Your reply should be one number: how many lines of the records below contain the string "Hplural".

##### RECORDED DATA #####

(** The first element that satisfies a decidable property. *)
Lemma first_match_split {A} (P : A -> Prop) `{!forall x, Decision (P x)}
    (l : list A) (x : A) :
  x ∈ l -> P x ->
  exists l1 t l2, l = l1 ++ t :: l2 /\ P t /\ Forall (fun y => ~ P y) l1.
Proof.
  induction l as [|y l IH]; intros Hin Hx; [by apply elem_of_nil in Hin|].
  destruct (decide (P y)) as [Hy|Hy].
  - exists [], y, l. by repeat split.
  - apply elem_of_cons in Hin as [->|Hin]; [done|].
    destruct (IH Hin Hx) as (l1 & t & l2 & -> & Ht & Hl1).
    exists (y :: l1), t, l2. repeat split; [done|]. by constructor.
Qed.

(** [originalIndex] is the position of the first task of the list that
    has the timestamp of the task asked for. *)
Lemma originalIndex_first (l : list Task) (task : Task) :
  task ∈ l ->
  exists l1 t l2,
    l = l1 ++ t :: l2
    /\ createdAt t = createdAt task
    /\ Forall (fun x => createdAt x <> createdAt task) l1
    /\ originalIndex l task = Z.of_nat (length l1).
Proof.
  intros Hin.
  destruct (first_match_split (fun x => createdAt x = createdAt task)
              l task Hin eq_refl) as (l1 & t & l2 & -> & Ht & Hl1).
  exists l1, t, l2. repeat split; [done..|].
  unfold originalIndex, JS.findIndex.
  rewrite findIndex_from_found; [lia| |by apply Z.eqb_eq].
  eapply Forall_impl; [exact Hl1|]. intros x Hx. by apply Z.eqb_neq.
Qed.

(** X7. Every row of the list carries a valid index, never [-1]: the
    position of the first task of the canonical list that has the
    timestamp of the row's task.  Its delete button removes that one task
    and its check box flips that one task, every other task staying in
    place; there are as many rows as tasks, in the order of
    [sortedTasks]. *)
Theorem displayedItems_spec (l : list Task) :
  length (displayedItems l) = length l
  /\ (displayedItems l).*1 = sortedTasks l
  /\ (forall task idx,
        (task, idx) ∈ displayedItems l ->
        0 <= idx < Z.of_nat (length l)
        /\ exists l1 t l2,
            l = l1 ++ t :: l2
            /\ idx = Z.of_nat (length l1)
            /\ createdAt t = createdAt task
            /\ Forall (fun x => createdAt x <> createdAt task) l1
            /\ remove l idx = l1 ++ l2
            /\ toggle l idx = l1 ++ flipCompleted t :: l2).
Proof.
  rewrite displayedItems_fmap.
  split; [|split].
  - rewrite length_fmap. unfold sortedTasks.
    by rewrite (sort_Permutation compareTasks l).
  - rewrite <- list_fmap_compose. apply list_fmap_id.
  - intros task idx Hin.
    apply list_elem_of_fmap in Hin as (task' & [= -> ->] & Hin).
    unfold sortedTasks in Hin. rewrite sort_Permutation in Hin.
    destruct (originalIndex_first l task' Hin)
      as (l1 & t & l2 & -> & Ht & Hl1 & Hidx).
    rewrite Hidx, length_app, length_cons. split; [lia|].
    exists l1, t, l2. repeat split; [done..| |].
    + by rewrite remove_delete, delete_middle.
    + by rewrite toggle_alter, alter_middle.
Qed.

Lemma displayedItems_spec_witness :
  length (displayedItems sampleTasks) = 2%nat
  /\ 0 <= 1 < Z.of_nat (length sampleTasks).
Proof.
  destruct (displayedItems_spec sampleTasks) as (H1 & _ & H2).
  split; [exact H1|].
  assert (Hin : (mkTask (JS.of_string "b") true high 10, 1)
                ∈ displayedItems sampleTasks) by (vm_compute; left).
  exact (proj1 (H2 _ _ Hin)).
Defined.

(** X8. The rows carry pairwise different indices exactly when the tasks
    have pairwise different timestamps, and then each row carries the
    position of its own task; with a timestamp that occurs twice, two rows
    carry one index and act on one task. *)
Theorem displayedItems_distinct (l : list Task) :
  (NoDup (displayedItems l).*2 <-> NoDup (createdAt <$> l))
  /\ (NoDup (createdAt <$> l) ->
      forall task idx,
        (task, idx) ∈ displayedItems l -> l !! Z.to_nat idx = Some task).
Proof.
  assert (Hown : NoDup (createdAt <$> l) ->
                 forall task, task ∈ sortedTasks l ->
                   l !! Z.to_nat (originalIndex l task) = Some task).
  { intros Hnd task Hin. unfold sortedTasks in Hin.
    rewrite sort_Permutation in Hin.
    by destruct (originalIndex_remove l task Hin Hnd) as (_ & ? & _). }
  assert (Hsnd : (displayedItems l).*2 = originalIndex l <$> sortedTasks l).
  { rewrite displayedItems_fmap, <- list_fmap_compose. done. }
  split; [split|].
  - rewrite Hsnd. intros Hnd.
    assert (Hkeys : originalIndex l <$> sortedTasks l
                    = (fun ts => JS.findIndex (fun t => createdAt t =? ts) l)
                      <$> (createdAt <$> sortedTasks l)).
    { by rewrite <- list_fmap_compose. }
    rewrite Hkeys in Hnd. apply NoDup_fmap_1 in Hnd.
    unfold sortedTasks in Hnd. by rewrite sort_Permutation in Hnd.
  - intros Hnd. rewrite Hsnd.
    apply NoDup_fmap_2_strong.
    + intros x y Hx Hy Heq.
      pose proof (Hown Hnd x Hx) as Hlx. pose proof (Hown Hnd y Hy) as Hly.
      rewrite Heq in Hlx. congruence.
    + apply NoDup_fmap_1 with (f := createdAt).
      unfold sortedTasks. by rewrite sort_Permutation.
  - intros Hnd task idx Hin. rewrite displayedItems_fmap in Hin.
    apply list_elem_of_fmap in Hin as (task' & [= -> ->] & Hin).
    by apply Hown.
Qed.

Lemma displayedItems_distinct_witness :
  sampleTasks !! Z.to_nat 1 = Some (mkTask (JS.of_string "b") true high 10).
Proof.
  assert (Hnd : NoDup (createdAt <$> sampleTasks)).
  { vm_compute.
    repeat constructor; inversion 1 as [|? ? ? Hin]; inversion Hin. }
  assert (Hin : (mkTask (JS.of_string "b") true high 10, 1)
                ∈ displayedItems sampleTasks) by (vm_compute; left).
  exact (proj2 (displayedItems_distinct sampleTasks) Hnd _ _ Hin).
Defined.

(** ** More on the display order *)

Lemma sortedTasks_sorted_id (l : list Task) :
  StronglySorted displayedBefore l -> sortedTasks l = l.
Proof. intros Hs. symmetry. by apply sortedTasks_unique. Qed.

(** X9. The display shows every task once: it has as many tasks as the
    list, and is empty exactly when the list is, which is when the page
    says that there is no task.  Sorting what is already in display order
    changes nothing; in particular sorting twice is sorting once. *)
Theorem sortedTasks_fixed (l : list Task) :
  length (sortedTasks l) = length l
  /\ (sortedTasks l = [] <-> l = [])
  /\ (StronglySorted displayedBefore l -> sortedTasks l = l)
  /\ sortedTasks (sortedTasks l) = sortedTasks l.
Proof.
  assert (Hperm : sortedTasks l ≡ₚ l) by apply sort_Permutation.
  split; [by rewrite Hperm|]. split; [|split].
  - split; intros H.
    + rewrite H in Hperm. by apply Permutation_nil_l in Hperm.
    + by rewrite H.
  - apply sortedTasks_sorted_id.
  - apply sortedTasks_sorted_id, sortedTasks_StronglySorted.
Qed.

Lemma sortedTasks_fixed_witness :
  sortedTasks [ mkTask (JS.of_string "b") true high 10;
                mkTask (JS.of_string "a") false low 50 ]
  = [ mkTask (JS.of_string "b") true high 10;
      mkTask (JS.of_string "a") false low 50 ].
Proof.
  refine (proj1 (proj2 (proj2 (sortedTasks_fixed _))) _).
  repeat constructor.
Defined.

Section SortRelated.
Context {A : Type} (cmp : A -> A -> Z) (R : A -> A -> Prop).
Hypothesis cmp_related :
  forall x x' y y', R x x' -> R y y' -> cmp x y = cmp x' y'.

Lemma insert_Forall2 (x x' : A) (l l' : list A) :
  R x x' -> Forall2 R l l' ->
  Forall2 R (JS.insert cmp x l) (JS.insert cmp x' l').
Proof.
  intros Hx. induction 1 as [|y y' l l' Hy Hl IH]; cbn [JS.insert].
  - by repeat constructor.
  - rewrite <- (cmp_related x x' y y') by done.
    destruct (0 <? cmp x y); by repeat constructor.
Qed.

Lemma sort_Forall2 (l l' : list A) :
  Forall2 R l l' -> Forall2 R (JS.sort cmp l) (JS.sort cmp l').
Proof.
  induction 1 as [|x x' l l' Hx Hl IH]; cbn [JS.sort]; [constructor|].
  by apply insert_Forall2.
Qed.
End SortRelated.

#####
##### RECORDED DATA #####

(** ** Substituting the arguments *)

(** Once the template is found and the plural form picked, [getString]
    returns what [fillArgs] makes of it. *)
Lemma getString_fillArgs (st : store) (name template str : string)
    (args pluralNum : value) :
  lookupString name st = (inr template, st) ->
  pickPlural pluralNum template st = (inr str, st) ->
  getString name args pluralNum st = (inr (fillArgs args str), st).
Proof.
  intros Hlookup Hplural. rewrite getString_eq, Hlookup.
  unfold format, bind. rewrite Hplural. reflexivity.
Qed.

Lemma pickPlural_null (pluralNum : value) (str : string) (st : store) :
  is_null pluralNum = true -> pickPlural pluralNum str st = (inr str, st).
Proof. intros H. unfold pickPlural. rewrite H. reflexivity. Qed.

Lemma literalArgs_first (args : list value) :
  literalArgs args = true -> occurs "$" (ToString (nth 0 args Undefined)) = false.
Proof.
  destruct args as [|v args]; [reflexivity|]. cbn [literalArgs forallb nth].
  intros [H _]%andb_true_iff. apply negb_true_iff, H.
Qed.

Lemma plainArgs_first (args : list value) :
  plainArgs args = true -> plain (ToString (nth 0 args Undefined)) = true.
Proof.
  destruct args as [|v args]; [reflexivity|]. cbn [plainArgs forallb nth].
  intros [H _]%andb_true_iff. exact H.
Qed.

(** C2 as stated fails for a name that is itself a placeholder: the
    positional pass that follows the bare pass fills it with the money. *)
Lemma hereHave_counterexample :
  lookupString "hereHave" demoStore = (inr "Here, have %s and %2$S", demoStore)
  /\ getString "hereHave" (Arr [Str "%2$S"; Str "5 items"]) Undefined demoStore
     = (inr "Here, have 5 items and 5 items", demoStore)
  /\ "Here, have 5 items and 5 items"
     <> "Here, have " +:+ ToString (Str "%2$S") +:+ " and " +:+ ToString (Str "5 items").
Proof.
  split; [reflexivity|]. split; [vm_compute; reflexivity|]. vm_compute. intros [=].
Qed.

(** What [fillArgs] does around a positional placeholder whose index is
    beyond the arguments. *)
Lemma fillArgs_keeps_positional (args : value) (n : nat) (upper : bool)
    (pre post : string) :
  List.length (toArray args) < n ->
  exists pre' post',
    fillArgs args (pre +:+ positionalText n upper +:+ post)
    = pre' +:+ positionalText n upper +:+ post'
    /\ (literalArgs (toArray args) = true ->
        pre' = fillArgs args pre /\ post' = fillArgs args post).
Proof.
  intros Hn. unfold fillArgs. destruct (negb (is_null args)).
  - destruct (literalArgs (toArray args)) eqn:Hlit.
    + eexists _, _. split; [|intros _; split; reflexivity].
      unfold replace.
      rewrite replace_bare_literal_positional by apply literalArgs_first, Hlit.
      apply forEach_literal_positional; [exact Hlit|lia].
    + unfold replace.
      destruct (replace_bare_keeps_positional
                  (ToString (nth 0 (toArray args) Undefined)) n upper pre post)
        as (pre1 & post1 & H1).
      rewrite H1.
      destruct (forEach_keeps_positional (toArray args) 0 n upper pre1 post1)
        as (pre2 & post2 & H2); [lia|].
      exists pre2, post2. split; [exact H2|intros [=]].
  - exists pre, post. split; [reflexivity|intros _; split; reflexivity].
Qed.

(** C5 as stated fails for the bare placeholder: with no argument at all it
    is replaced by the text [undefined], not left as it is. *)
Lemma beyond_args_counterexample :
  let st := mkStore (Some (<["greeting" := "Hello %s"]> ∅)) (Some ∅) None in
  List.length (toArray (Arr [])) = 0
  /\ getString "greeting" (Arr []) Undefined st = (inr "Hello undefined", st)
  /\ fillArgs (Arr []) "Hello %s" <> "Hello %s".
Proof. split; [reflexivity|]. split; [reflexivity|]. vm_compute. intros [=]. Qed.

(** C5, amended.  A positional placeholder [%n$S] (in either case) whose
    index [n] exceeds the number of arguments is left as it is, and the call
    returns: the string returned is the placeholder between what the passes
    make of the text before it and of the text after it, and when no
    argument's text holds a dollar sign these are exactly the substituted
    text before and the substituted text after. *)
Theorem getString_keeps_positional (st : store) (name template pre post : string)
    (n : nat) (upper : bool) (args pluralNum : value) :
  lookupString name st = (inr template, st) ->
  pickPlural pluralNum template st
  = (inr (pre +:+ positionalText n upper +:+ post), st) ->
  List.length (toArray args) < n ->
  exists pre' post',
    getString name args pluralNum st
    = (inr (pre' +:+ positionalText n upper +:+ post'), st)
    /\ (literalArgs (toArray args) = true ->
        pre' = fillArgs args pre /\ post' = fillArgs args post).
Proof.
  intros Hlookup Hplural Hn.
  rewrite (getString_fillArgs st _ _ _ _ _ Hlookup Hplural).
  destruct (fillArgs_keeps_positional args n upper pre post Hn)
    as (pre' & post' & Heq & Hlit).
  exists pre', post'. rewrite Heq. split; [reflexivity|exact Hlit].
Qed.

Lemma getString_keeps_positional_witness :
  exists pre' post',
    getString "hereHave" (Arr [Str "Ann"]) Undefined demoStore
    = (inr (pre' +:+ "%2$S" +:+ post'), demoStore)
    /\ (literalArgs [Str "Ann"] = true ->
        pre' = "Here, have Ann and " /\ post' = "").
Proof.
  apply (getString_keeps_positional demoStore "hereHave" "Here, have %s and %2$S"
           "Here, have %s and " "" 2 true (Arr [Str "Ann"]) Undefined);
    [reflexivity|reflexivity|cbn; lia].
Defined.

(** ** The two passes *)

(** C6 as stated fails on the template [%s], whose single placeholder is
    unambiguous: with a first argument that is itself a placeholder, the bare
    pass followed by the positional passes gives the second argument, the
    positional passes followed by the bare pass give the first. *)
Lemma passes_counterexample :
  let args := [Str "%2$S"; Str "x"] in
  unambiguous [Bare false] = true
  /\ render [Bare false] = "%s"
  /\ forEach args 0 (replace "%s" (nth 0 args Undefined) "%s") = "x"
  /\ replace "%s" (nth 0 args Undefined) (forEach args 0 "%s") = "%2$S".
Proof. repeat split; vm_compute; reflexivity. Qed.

#####

▶ RESULT OF THIS EXERCISE
4